Given records
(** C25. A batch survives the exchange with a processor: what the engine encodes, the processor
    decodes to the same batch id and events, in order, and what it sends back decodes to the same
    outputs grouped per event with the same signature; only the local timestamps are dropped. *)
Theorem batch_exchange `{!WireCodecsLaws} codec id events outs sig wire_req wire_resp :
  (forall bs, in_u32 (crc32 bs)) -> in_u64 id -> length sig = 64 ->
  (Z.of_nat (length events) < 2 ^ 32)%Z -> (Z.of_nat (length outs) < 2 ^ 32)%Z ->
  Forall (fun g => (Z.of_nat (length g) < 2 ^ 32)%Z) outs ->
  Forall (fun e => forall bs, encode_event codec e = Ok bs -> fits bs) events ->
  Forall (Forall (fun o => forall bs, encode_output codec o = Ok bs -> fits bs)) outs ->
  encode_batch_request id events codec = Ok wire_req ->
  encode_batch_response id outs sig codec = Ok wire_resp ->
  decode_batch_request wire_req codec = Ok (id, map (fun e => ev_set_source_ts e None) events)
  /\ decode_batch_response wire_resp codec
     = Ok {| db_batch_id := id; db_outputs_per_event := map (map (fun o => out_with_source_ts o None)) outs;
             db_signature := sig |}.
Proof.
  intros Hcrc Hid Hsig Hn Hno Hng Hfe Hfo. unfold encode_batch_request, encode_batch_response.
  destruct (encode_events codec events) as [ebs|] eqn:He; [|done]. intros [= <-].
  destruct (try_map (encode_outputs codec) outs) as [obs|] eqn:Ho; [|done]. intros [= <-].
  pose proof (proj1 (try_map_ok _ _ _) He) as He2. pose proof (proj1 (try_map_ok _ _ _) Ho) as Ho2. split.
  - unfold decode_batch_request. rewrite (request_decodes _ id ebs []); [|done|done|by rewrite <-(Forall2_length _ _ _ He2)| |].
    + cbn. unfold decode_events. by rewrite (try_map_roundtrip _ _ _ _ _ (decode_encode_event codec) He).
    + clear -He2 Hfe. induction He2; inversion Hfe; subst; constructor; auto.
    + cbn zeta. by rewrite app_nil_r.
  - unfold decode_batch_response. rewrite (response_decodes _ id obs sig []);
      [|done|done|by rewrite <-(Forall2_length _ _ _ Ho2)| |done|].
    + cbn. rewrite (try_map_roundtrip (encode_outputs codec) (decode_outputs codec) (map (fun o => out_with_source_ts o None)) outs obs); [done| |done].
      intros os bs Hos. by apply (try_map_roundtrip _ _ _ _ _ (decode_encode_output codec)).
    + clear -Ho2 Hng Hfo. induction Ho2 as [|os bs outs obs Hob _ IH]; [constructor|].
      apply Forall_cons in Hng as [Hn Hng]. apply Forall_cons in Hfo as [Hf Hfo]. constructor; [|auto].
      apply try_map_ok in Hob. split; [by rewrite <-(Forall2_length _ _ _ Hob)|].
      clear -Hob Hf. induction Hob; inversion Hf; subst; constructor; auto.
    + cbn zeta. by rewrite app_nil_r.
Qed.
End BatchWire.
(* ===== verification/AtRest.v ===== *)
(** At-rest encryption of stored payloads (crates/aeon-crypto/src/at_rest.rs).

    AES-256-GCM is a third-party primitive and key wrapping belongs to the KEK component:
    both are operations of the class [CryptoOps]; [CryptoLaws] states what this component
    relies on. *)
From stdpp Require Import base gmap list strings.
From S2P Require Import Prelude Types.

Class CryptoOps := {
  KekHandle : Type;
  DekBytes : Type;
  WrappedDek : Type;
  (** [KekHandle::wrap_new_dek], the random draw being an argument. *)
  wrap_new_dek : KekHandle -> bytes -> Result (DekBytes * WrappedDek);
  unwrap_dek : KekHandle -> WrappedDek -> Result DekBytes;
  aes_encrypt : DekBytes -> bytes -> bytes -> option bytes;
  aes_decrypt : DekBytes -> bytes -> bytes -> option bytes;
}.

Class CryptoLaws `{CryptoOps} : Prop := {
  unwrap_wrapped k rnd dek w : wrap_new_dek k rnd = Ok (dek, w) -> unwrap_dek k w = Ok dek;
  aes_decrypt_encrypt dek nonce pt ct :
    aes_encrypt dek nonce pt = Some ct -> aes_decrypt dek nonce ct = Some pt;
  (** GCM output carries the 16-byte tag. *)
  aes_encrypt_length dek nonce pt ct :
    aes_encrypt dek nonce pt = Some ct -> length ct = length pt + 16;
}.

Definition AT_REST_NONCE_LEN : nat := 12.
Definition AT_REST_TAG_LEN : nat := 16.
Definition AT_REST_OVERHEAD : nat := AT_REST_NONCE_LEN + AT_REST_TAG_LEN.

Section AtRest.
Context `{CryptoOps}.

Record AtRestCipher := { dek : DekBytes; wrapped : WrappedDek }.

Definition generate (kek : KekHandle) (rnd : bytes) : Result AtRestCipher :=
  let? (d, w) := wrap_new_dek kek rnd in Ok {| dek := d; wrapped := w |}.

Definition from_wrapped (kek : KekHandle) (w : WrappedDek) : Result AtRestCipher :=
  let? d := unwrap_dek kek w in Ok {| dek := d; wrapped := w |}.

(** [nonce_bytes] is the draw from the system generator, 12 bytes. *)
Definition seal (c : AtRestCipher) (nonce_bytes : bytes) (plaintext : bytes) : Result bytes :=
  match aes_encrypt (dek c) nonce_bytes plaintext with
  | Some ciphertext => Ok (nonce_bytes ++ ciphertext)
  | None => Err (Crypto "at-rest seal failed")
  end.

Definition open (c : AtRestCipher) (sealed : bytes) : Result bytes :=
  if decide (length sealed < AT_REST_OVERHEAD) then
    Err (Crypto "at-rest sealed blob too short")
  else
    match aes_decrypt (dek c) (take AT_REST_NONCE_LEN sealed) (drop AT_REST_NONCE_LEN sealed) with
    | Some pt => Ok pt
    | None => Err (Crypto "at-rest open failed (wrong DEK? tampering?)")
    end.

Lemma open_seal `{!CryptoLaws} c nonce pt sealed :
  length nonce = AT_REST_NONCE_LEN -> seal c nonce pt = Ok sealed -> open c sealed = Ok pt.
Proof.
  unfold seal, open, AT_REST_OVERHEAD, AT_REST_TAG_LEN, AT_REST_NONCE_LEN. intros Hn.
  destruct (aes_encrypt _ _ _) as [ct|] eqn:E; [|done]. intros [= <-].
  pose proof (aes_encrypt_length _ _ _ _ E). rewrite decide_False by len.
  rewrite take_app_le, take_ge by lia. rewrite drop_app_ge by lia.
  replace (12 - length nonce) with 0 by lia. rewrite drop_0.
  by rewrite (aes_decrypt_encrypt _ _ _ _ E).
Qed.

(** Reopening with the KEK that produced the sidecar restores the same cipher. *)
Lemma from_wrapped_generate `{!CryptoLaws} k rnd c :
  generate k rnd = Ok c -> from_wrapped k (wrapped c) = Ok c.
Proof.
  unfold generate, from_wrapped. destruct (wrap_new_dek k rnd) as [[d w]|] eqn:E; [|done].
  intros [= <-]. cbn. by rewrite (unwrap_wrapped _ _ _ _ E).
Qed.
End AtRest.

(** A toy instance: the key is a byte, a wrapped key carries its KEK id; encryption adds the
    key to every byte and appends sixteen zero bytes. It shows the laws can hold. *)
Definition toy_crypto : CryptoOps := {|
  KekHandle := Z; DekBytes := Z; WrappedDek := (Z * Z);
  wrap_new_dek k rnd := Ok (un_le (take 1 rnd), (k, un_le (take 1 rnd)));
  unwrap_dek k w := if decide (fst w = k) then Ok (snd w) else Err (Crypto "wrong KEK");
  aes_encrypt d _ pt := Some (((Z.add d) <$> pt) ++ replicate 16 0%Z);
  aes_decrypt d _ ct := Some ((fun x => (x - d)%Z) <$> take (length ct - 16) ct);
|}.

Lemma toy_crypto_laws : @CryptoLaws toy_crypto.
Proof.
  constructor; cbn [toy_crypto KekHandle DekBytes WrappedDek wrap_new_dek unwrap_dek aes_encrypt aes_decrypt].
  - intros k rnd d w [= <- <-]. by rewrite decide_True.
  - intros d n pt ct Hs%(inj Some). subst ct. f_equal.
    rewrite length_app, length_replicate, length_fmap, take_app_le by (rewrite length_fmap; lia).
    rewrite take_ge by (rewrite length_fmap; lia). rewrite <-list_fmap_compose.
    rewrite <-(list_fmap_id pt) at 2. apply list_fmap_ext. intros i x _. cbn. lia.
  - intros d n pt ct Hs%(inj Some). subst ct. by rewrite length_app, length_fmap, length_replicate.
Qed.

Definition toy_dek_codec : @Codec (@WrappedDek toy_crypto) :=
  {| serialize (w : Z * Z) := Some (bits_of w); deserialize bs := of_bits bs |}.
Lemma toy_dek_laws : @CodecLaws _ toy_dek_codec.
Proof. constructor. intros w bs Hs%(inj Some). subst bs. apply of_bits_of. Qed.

Problem statement
Taking the line with "aes_decrypt : DekBytes" as the first and the line with "Definition seal (c" as the last, retype that stretch of the data above exactly, with no other lines.

Task response
  aes_decrypt : DekBytes -> bytes -> bytes -> option bytes;
}.

Class CryptoLaws `{CryptoOps} : Prop := {
  unwrap_wrapped k rnd dek w : wrap_new_dek k rnd = Ok (dek, w) -> unwrap_dek k w = Ok dek;
  aes_decrypt_encrypt dek nonce pt ct :
    aes_encrypt dek nonce pt = Some ct -> aes_decrypt dek nonce ct = Some pt;
  (** GCM output carries the 16-byte tag. *)
  aes_encrypt_length dek nonce pt ct :
    aes_encrypt dek nonce pt = Some ct -> length ct = length pt + 16;
}.

Definition AT_REST_NONCE_LEN : nat := 12.
Definition AT_REST_TAG_LEN : nat := 16.
Definition AT_REST_OVERHEAD : nat := AT_REST_NONCE_LEN + AT_REST_TAG_LEN.

Section AtRest.
Context `{CryptoOps}.

Record AtRestCipher := { dek : DekBytes; wrapped : WrappedDek }.

Definition generate (kek : KekHandle) (rnd : bytes) : Result AtRestCipher :=
  let? (d, w) := wrap_new_dek kek rnd in Ok {| dek := d; wrapped := w |}.

Definition from_wrapped (kek : KekHandle) (w : WrappedDek) : Result AtRestCipher :=
  let? d := unwrap_dek kek w in Ok {| dek := d; wrapped := w |}.

(** [nonce_bytes] is the draw from the system generator, 12 bytes. *)
Definition seal (c : AtRestCipher) (nonce_bytes : bytes) (plaintext : bytes) : Result bytes :=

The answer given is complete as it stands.